Top of Supplied material
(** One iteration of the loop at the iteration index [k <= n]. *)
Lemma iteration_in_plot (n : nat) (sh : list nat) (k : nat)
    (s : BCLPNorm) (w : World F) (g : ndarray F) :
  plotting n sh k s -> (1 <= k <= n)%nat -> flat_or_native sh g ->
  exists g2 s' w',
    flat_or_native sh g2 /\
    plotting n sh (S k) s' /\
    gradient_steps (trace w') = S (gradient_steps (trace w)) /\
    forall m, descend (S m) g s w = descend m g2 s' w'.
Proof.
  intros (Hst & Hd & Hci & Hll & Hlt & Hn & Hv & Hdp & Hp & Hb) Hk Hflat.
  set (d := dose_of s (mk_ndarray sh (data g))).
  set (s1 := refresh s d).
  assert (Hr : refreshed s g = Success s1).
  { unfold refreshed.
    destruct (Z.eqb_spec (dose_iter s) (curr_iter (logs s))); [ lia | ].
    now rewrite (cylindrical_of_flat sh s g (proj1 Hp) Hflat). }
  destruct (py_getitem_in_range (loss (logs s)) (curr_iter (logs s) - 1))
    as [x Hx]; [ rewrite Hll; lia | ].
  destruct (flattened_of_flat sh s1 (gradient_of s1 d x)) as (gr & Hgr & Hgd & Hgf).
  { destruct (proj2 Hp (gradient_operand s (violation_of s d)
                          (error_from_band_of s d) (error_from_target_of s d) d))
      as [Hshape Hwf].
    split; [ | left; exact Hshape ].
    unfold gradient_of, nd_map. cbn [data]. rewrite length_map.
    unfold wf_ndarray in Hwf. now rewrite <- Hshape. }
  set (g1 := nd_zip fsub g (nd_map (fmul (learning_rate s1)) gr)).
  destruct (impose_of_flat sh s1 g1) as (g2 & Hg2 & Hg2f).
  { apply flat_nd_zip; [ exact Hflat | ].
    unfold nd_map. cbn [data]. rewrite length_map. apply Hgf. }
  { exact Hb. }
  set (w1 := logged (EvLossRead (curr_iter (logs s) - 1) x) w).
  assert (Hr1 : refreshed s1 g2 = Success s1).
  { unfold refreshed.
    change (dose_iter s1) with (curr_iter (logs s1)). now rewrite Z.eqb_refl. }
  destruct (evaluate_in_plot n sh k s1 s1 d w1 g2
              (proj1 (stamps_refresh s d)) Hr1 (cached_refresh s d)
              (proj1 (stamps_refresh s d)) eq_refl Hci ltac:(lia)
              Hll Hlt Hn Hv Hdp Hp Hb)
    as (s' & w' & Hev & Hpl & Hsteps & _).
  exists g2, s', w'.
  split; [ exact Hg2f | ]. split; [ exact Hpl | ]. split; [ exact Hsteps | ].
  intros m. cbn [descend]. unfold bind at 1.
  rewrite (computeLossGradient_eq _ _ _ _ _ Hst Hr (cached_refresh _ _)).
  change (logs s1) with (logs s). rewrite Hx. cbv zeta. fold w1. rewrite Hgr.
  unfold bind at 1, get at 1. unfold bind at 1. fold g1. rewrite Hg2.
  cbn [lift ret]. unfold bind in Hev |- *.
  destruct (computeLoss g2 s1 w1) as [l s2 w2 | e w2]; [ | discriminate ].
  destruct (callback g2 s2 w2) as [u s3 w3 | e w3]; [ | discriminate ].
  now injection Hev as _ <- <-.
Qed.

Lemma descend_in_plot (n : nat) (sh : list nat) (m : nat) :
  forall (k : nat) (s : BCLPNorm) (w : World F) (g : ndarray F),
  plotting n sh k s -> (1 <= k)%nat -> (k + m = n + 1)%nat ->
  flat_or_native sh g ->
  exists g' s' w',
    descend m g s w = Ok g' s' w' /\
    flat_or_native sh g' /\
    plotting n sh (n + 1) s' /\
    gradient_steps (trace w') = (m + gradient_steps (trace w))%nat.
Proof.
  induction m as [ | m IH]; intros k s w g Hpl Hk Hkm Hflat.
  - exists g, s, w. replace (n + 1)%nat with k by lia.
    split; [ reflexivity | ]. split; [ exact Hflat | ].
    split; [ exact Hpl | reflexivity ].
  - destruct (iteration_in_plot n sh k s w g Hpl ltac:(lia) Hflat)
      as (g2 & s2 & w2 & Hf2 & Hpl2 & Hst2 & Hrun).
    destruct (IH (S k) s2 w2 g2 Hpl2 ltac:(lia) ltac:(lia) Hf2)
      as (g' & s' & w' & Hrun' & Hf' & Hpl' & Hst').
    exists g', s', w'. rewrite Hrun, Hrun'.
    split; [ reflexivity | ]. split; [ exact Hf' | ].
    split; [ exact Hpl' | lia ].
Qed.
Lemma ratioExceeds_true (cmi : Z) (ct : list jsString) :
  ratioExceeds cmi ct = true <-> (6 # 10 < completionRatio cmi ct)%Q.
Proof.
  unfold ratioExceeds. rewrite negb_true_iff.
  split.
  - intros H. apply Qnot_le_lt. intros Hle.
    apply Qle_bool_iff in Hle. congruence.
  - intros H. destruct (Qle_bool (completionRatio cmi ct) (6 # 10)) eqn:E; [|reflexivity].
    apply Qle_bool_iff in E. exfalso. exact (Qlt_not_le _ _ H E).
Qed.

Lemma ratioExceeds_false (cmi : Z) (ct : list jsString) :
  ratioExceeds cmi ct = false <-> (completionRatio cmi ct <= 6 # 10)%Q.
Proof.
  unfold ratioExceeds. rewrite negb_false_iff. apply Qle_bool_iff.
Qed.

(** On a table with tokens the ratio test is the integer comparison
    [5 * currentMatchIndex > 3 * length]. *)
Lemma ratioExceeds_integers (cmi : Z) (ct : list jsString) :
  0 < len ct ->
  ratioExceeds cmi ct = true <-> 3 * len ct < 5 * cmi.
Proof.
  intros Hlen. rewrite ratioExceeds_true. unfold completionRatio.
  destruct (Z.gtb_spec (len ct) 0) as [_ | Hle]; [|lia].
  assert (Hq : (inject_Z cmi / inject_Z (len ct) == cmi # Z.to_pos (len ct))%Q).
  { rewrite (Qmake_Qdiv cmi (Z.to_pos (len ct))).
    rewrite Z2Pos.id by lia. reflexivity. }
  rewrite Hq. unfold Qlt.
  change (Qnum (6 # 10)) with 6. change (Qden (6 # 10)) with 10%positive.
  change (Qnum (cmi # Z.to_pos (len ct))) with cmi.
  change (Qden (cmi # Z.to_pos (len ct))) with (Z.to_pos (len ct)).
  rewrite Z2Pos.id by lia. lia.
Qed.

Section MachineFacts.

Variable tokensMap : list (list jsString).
Bottom of Supplied material
**Task requirements**
From the data above, output exactly the lines between the one containing "cbn [lift ret]. unfold bind in Hev |- *." and the one containing "split; [ reflexivity | ]. split; [ exact Hflat", counting both of them.

**Response**
  cbn [lift ret]. unfold bind in Hev |- *.
  destruct (computeLoss g2 s1 w1) as [l s2 w2 | e w2]; [ | discriminate ].
  destruct (callback g2 s2 w2) as [u s3 w3 | e w3]; [ | discriminate ].
  now injection Hev as _ <- <-.
Qed.

Lemma descend_in_plot (n : nat) (sh : list nat) (m : nat) :
  forall (k : nat) (s : BCLPNorm) (w : World F) (g : ndarray F),
  plotting n sh k s -> (1 <= k)%nat -> (k + m = n + 1)%nat ->
  flat_or_native sh g ->
  exists g' s' w',
    descend m g s w = Ok g' s' w' /\
    flat_or_native sh g' /\
    plotting n sh (n + 1) s' /\
    gradient_steps (trace w') = (m + gradient_steps (trace w))%nat.
Proof.
  induction m as [ | m IH]; intros k s w g Hpl Hk Hkm Hflat.
  - exists g, s, w. replace (n + 1)%nat with k by lia.
    split; [ reflexivity | ]. split; [ exact Hflat | ].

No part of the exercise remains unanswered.